Full trisomy 9 is a rare and fatal chromosomal disorder caused by having three copies (trisomy) of chromosome 9. It can be a viable condition if the trisomic component affects only part of the cells of the body (mosaicism) or in cases of partial trisomy of the short arm (trisomy 9p) in which cells have a normal set of two entire chromosomes 9 plus part of a third copy of the short arm ("p") of the chromosome.

==Presentation==
Symptoms vary but usually result in dysmorphisms in the skull, nervous system problems, and developmental delay. Dysmorphisms in the heart, kidneys, and musculoskeletal system may also occur. An infant with complete trisomy 9 surviving 20 days after birth showed clinical features including a small face, wide fontanelle, prominent occiput, micrognathia, low-set ears, upslanting palpebral fissures, high-arched palate, short sternum, overlapping fingers, limited hip abduction, rocker-bottom feet, heart murmurs and a webbed neck.

Trisomy 9p is one of the most frequent autosomal anomalies compatible with a long survival rate. A study of five cases showed an association with Coffin–Siris syndrome, as well as a wide gap between the first and second toes in all five, while three had brain malformations including dilated ventricles with hypogenesis of the corpus callosum and Dandy–Walker malformation.

==Diagnosis==
Trisomy 9 can be detected prenatally with chorionic villus sampling and cordocentesis, and can be suggested by obstetric ultrasonography.

Because trisomy 9 may appear with mosaicism, it is suggested that doctors take samples from multiple tissues when karyotyping for diagnosis.

==Mosaic trisomy 9==

Mosaic trisomy 9 is a rare disorder where only some of the cells are affected. Only 150 cases have been reported worldwide as of 2020. Symptom severity increases as the amount of affected cells goes up.

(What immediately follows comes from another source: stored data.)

(** ** What the dashboard shows *)

(** X15.  After a successful call the trend figure plots exactly the list
    now stored for the result's ticker, whose last point is the new
    [(date, score)] pair, and the bar figure plots the five factor values
    under their names. *)
Theorem dashboard_shows_stored_history
    (tkr : string) (env : providers) (data : store) (r : result) :
  calculate_vibes tkr env = (Some r, None) ->
  exists trend : list (Z * pyfloat),
    update_dashboard tkr env data
    = ((ScoreView (vibes_score r) (signal_of r) (factors r),
        BarFigure factor_names (List.map snd (factors r)),
        ScatterFigure trend),
       <[ticker r := trend]> data)
    /\ snd (update_dashboard tkr env data) !! ticker r = Some trend
    /\ last trend = Some (date r, vibes_score r)
    /\ length trend = S (length (default [] (data !! ticker r))).
Proof.
  intros Hcall.
  exists (default [] (data !! ticker r) ++ [(date r, vibes_score r)]).
  assert (Hnames : List.map fst (factors r) = factor_names).
  { apply calculate_vibes_ok in Hcall as (b & _ & ->). unfold score.
    now destruct (get_sentiment_scores (reddit env) (finviz env)). }
  assert (Hupd : update_dashboard tkr env data
    = ((ScoreView (vibes_score r) (signal_of r) (factors r),
        BarFigure factor_names (List.map snd (factors r)),
        ScatterFigure (default [] (data !! ticker r) ++ [(date r, vibes_score r)])),
       <[ticker r := default [] (data !! ticker r) ++ [(date r, vibes_score r)]]> data)).
  { unfold update_dashboard. rewrite Hcall, Hnames.
    destruct (data !! ticker r) as [old |] eqn:E.
    - now rewrite E.
    - rewrite lookup_insert_eq. cbn [default]. now rewrite insert_insert_eq. }
  split; [exact Hupd |]. rewrite Hupd. cbn [snd].
  split; [apply lookup_insert_eq |].
  split; [apply last_snoc |]. rewrite length_app. cbn. lia.
Qed.

Lemma dashboard_shows_stored_history_witness :
  exists trend : list (Z * pyfloat),
    snd (update_dashboard "nvda" healthy ∅)
    !! ticker (score "nvda" healthy (sample_bar 5)) = Some trend
    /\ last trend = Some (date (score "nvda" healthy (sample_bar 5)),
                          vibes_score (score "nvda" healthy (sample_bar 5))).
Proof.
  destruct (dashboard_shows_stored_history "nvda" healthy ∅
              (score "nvda" healthy (sample_bar 5)) eq_refl)
    as (trend & _ & Hstored & Hlast & _).
  exists trend. split; assumption.
Defined.

End VibesMore.

(* ===================================================================== *)
(** * Sequences of dashboard callbacks: properties *)
(* ===================================================================== *)

Module SessionSpec.
Import PyNum Vibes VibesSpec Session.

Abbreviation step := (fun (d : store) (c : call) =>
                        snd (update_dashboard (fst c) (snd c) d)).

Lemma step_history (c : call) (d : store) (k : string) :
  history_of (step d c) k
  = history_of d k ++ (if scores_for k c then entry_of c else []).
Proof.
  destruct c as [tkr env]. unfold history_of, scores_for, entry_of. cbn [fst snd].
  destruct (history env) as [| b0 bs] eqn:Eh.
  - unfold update_dashboard. rewrite (calculate_vibes_empty tkr env Eh). cbn.
    now rewrite app_nil_r.
  - assert (Hne : history env <> []) by (rewrite Eh; discriminate).
    destruct (calculate_vibes_nonempty tkr env Hne) as (b & Hlast & Hcall).
    rewrite (update_dashboard_store _ _ _ _ Hcall), Hcall.
    assert (Hk : ticker (score tkr env b) = upper tkr).
    { unfold score. now destruct (get_sentiment_scores (reddit env) (finviz env)). }
    rewrite Hk. destruct (String.eqb_spec (upper tkr) k) as [-> | Hneq].
    + now rewrite lookup_insert_eq.
    + rewrite lookup_insert_ne by exact Hneq. now rewrite app_nil_r.
Qed.

Lemma run_calls_history (calls : list call) (data : store) (k : string) :
  history_of (run_calls calls data) k = history_of data k ++ appended k calls.
Proof.
  unfold run_calls, appended. revert data.
  induction calls as [| c calls IH]; intros data; cbn [fold_left flat_map].
  - now rewrite app_nil_r.
  - rewrite IH, step_history. now rewrite <- app_assoc.
Qed.

Lemma entry_of_length (k : string) (c : call) :
  length (if scores_for k c then entry_of c else [])
  = if scores_for k c then 1%nat else 0%nat.
Proof.
  destruct c as [tkr env]. unfold scores_for, entry_of. cbn [fst snd].
  destruct (history env) as [| b0 bs] eqn:Eh; [reflexivity |].
  assert (Hne : history env <> []) by (rewrite Eh; discriminate).
  destruct (calculate_vibes_nonempty tkr env Hne) as (b & _ & ->).
  now destruct (String.eqb (upper tkr) k).
Qed.

(** X16.  Over any sequence of callbacks the history stored for a ticker
    only grows at its end: it is the list stored before, followed by the
    [(date, score)] pairs of the scoring calls for that ticker, in call
    order.  Nothing stored is ever removed or rewritten, and calls for
    other tickers or calls without price history leave it alone. *)
Theorem session_history (calls : list call) (data : store) (k : string) :
  history_of (run_calls calls data) k = history_of data k ++ appended k calls
  /\ history_of data k `prefix_of` history_of (run_calls calls data) k
  /\ history_of (run_calls calls data) k
     = history_of (run_calls (List.filter (scores_for k) calls) data) k.
Proof.
  split; [apply run_calls_history |]. split.
  - rewrite run_calls_history. now apply prefix_app_r.
  - rewrite !run_calls_history. f_equal. unfold appended.
    induction calls as [| c calls IH]; [reflexivity |]. cbn [flat_map List.filter].
    destruct (scores_for k c) eqn:E; cbn [flat_map]; [rewrite E |]; now rewrite IH.
Qed.

(** X17.  The number of points stored for a ticker is the number stored
    before plus the number of scoring calls made for it (in any letter
    case). *)
Theorem session_history_length (calls : list call) (data : store) (k : string) :
  length (history_of (run_calls calls data) k)
  = (length (history_of data k) + length (List.filter (scores_for k) calls))%nat.
Proof.
  rewrite run_calls_history, length_app. f_equal. unfold appended.
  induction calls as [| c calls IH]; [reflexivity |]. cbn [flat_map List.filter].
  rewrite length_app, entry_of_length, IH.
  now destruct (scores_for k c).
Qed.

Lemma upper_idempotent (s : string) : upper (upper s) = upper s.
Proof.
  induction s as [| a s IH]; [reflexivity |]. cbn. now rewrite upper_upper_ascii, IH.
Qed.

(** X18.  Keys are upper-case: if every key of the store is its own
    upper-cased form, this still holds after any sequence of callbacks, and
    every key then present was present before or is the upper-cased input
    of one of the calls. *)
Theorem session_keys_upper (calls : list call) (data : store) :
  (forall k, is_Some (data !! k) -> upper k = k) ->
  forall k, is_Some (run_calls calls data !! k) ->
    upper k = k
    /\ (is_Some (data !! k) \/ exists c, In c calls /\ k = upper (fst c)).
Proof.
  unfold run_calls. revert data.
  induction calls as [| c calls IH]; intros data Hup k Hk; cbn [fold_left] in Hk.
  - split; [now apply Hup | now left].
  - assert (Hstep : forall k', is_Some (step data c !! k') ->
                      is_Some (data !! k') \/ k' = upper (fst c)).
    { intros k' Hk'. destruct c as [tkr env]. cbn [fst snd] in *.
      destruct (history env) as [| b0 bs] eqn:Eh.
      - unfold update_dashboard in Hk'.
        rewrite (calculate_vibes_empty tkr env Eh) in Hk'. now left.
      - assert (Hne : history env <> []) by (rewrite Eh; discriminate).
        destruct (calculate_vibes_nonempty tkr env Hne) as (b & _ & Hcall).
        rewrite (update_dashboard_store _ _ _ _ Hcall) in Hk'.
        assert (Ht : ticker (score tkr env b) = upper tkr).
        { unfold score. now destruct (get_sentiment_scores (reddit env) (finviz env)). }
        rewrite Ht in Hk'. destruct (decide (upper tkr = k')) as [<- | Hneq].
        + now right.
        + rewrite lookup_insert_ne in Hk' by exact Hneq. now left. }
    destruct (IH (step data c)) with (k := k) as [Hu Hor].
    + intros k' Hk'. destruct (Hstep k' Hk') as [H | ->];
        [now apply Hup | apply upper_idempotent].
    + exact Hk.
    + split; [exact Hu |]. destruct Hor as [H | (c' & Hin & ->)].
      * destruct (Hstep k H) as [H' | ->]; [now left |].
        right. exists c. split; [now left | reflexivity].
      * right. exists c'. split; [now right | reflexivity].
Qed.
Lemma recordsFit_sep (rs : byte) (r d : bytes) :
  ~ In rs r -> recordsFit rs (r ++ rs :: d) ->
  len r < MaxScanTokenSize /\ recordsFit rs d.
Proof.
  intros Hn Hf. unfold recordsFit in *. rewrite splitRecords_sep in Hf by assumption.
  apply Forall_cons_iff in Hf as [Hr Hd]. split; [|assumption].
  rewrite len_app in Hr. change (len [rs]) with 1 in Hr. lia.
Qed.

Lemma recordsFit_final (rs : byte) (data : bytes) :
  ~ In rs data -> recordsFit rs data -> len data < MaxScanTokenSize.
Proof.
  intros Hn Hf. unfold recordsFit in Hf. rewrite splitRecords_final in Hf by assumption.
  destruct data as [|x data]; [reflexivity|].
  now apply Forall_cons_iff in Hf as [Hr _].
Qed.

Lemma scannable_rest (rs : byte) (s : Scanner) :
  scannable rs s -> serr s = None ->
  bufferInOrder s /\ quiet (srcChunks s) = true /\ recordsFit rs (rest s).
Proof.
  unfold scannable, rest. intros Hs He. rewrite He in *. exact Hs.
Qed.

(** One call of [Scan], by the records left. *)
Lemma Scan_next (rs : byte) (s : Scanner) :
  scannable rs s ->
  match splitRecords rs (rest s) with
  | [] =>
      exists s', Scan rs s = (false, s') /\ rest s' = [] /\
                 serr s' = Some (lastErr s)
  | t :: ts =>
      exists s', Scan rs s = (true, s') /\ stok s' = t /\
                 splitRecords rs (rest s') = ts /\
                 scannable rs s' /\ lastErr s' = lastErr s
  end.
Proof.
  intros Hsc.
  destruct (joinRecords_exists rs (rest s)) as (frs & final & Hf & Hn & Hr).
  rewrite Hr, splitRecords_joinRecords by assumption.
  destruct frs as [|r frs].
  - unfold joinRecords in Hr. simpl in Hr. unfold expectedRecords. simpl.
    destruct final as [|x final].
    + destruct (Scan_empty rs s Hr) as (s' & Hs & Hr' & He).
      exists s'. split; [assumption|]. split; assumption.
    + destruct (Scan_final rs s) as (s' & Hs & Ht & Hr' & He' & Hsrc);
        [now rewrite Hr | rewrite Hr; discriminate | |].
      { intros He. destruct (scannable_rest rs s Hsc He) as (Hwf & Hq & Hfit).
        split; [assumption|]. split; [assumption|].
        apply (recordsFit_final rs); [now rewrite Hr | assumption]. }
      exists s'. split; [assumption|]. split; [now rewrite Ht, Hr|].
      split; [now rewrite Hr'|].
      split; [unfold scannable; now rewrite He'|].
      unfold lastErr at 1. now rewrite He'.
  - rewrite joinRecords_cons in Hr. apply Forall_cons_iff in Hf as [Hnr Hf].
    destruct (Scan_sep rs s r _ Hnr Hr) as (s' & Hs & Ht & Hr' & He' & Hsrc & Hinv).
    { intros He. destruct (scannable_rest rs s Hsc He) as (Hwf & Hq & Hfit).
      split; [assumption|]. split; [assumption|].
      rewrite Hr in Hfit. now apply recordsFit_sep in Hfit. }
    unfold expectedRecords. simpl.
    exists s'. split; [assumption|]. split; [assumption|].
    split; [rewrite Hr'; now apply splitRecords_joinRecords|].
    destruct (serr s) as [e|] eqn:He.
    + split; [unfold scannable; now rewrite He'|].
      unfold lastErr. now rewrite He', He.
    + destruct (Hinv eq_refl) as (Hwf' & Hq').
      destruct (scannable_rest rs s Hsc He) as (Hwf & Hq & Hfit).
      split.
      * unfold scannable. rewrite He'. split; [assumption|]. split; [assumption|].
        rewrite Hr in Hfit. apply recordsFit_sep in Hfit; [|assumption].
        unfold rest in Hr'. rewrite He' in Hr'. rewrite Hr'. apply Hfit.
      * rewrite (quiet_lastErr s' He' Hq'), (quiet_lastErr s He Hq). exact Hsrc.
Qed.
(** * Comp.js: a shallow embedding of [src/comp/index.ts]

    The component classes of Comp.js are modelled over an explicit store:
    objects live in a heap and are referred to by location, the host
    document is a forest of live elements, and every method is a
    computation in a state-and-exception monad whose outcome keeps the
    world reached, also when the method throws. *)

From Stdlib Require Import ZArith String Ascii List Lia Bool DecimalString.
From Stdlib Require Import Sorting.Sorted Sorting.Permutation.
From stdpp Require Import base list.
Import ListNotations.

Local Open Scope list_scope.
Local Open Scope string_scope.

(** ** Strings *)

(** The double-quote character of the template literals. *)
Definition dq : string := String (ascii_of_nat 34) EmptyString.
Definition space : ascii := ascii_of_nat 32.

(** [Array.prototype.join]. *)
Fixpoint join (sep : string) (l : list string) : string :=
  match l with
  | [] => ""
  | x :: xs => match xs with
               | [] => x
               | _ :: _ => x ++ sep ++ join sep xs
               end
  end.

(** [String.prototype.split] with a one-character separator. *)
Fixpoint split (c : ascii) (s : string) : list string :=
  match s with
  | EmptyString => [""]
  | String a s' =>
      if Ascii.eqb a c then "" :: split c s'
      else match split c s' with
           | [] => [String a ""]
           | w :: ws => String a w :: ws
           end
  end.

(** Does the character occur in the string? *)
Fixpoint has_char (c : ascii) (s : string) : bool :=
  match s with
  | EmptyString => false
  | String a s' => Ascii.eqb a c || has_char c s'
  end.

(** ** JavaScript values and objects *)

(** The primitive values that reach the markup; numbers are the integers. *)
Inductive Value :=
| VUndefined
| VNull
| VBool (b : bool)
| VNum (n : Z)
| VStr (s : string).

(** String conversion inside a template literal. *)
Definition toString (v : Value) : string :=
  match v with
  | VUndefined => "undefined"
  | VNull => "null"
  | VBool true => "true"
  | VBool false => "false"
  | VNum n => NilZero.string_of_int (Z.to_int n)
  | VStr s => s
  end.

(** A plain object: its own string-keyed properties in creation order. *)
Definition Obj (V : Type) := list (string * V).

Definition is_digit (a : ascii) : bool :=
  let n := nat_of_ascii a in (48 <=? n)%nat && (n <=? 57)%nat.

Fixpoint digits_value (acc : N) (s : string) : option N :=
  match s with
  | EmptyString => Some acc
  | String a s' =>
      if is_digit a
      then digits_value (acc * 10 + N.of_nat (nat_of_ascii a - 48)) s'
      else None
  end.

(** An array index: the canonical decimal form of an integer below 2^32 - 1. *)
Definition array_index (k : string) : option N :=
  match k with
  | EmptyString => None
  | String a rest =>
      if Ascii.eqb a "0"%char
      then match rest with EmptyString => Some 0%N | _ => None end
      else match digits_value 0 k with
           | Some n => if (n <=? 4294967294)%N then Some n else None
           | None => None
           end
  end.

Definition is_array_index (k : string) : bool :=
  match array_index k with Some _ => true | None => false end.

Fixpoint insert_index (e : N * string) (l : list (N * string)) : list (N * string) :=
  match l with
  | [] => [e]
  | x :: xs => if (fst e <=? fst x)%N then e :: l else x :: insert_index e xs
  end.

Fixpoint index_keys {V} (o : Obj V) : list (N * string) :=
  match o with
  | [] => []
  | (k, _) :: o' =>
      match array_index k with
      | Some n => insert_index (n, k) (index_keys o')
      | None => index_keys o'
      end
  end.

Fixpoint string_keys {V} (o : Obj V) : list string :=
  match o with
  | [] => []
  | (k, _) :: o' => if is_array_index k then string_keys o' else k :: string_keys o'
  end.

(** [Object.keys]: array indices in ascending order, then the other keys
    in creation order. *)
Definition Object_keys {V} (o : Obj V) : list string :=
  (map snd (index_keys o) ++ string_keys o)%list.

(** Property read [o[key]]; [None] stands for an absent property. *)
Fixpoint obj_get {V} (o : Obj V) (key : string) : option V :=
  match o with
  | [] => None
  | (k, v) :: o' => if String.eqb k key then Some v else obj_get o' key
  end.

(** Property write [o[key] = v]: an existing property keeps its place. *)
Fixpoint obj_set {V} (o : Obj V) (key : string) (v : V) : Obj V :=
  match o with
  | [] => [(key, v)]
  | (k, v0) :: o' =>
      if String.eqb k key then (k, v) :: o' else (k, v0) :: obj_set o' key v
  end.

(** An attribute read: an absent property reads as [undefined]. *)
Definition attr_get (attr : Obj Value) (key : string) : Value :=
  match obj_get attr key with Some v => v | None => VUndefined end.

Definition is_undefined (v : Value) : bool :=
  match v with VUndefined => true | _ => false end.

(** ** Class names: [IClassNames] *)

Inductive IClassNames :=
| ClassString (s : string)
| ClassArray (l : list string)
| ClassMap (m : Obj bool).

(** The class-name normalisation of [compose]. *)
Definition normalizeClassNames (classNames : IClassNames) : list string :=
  match classNames with
  | ClassString s => split space s
  | ClassArray l => l
  | ClassMap m =>
      List.filter
        (fun key => match obj_get m key with Some b => b | None => false end)
        (Object_keys m)
  end.

(** The helper [_attr] of [_toHtml]. *)
Definition render_attr (attr : Obj Value) (key : string) : string :=
  match attr_get attr key with
  | VNull => key
  | v => key ++ "=" ++ dq ++ toString v ++ dq
  end.

Definition _attr (attr : Obj Value) : string :=
  join " "
    (map (render_attr attr)
       (List.filter (fun key => negb (is_undefined (attr_get attr key)))
          (Object_keys attr))).


(** ** The host document

    The live tree is a forest: an element with its attribute [comp-id], the
    listeners bound to it and its child forest, followed by its later
    siblings. Text nodes and the other attributes play no part in the code. *)

(** Locations in the store. *)
Abbreviation loc := nat.

(** One entry of [registrations]; a listener is a reference to a function
    object. *)
Record Registration := {
  type : string;
  listener : loc;
  useCapture : bool }.

Definition Registration_eqb (r1 r2 : Registration) : bool :=
  String.eqb (type r1) (type r2) && Nat.eqb (listener r1) (listener r2)
  && Bool.eqb (useCapture r1) (useCapture r2).

Inductive Forest :=
| FNil
| FCons (compId : option string) (listeners : list Registration)
        (childNodes : Forest) (nextSiblings : Forest).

Except one, all people with mosaic trisomy 9 are intellectually disabled to some extent, have cardiac defects, along with microcephaly and difficulty feeding. They also typically have distinctive facial characteristics, consisting of a prominent nose bridge, fleshy nose tip, facial asymmetry, malformed ears, slit-like nostrils, and a cleft palate.

Outcomes for people with mosaic trisomy 9 vary greatly. Some patients do not make it past infancy and early childhood, while others can live into adulthood. Some people with mosaic trisomy 9 are nonverbal but can communicate via sign language or alternative and augmentive communication devices with success.

Due to the rarity of the disorder, it may be clinically misdiagnosed.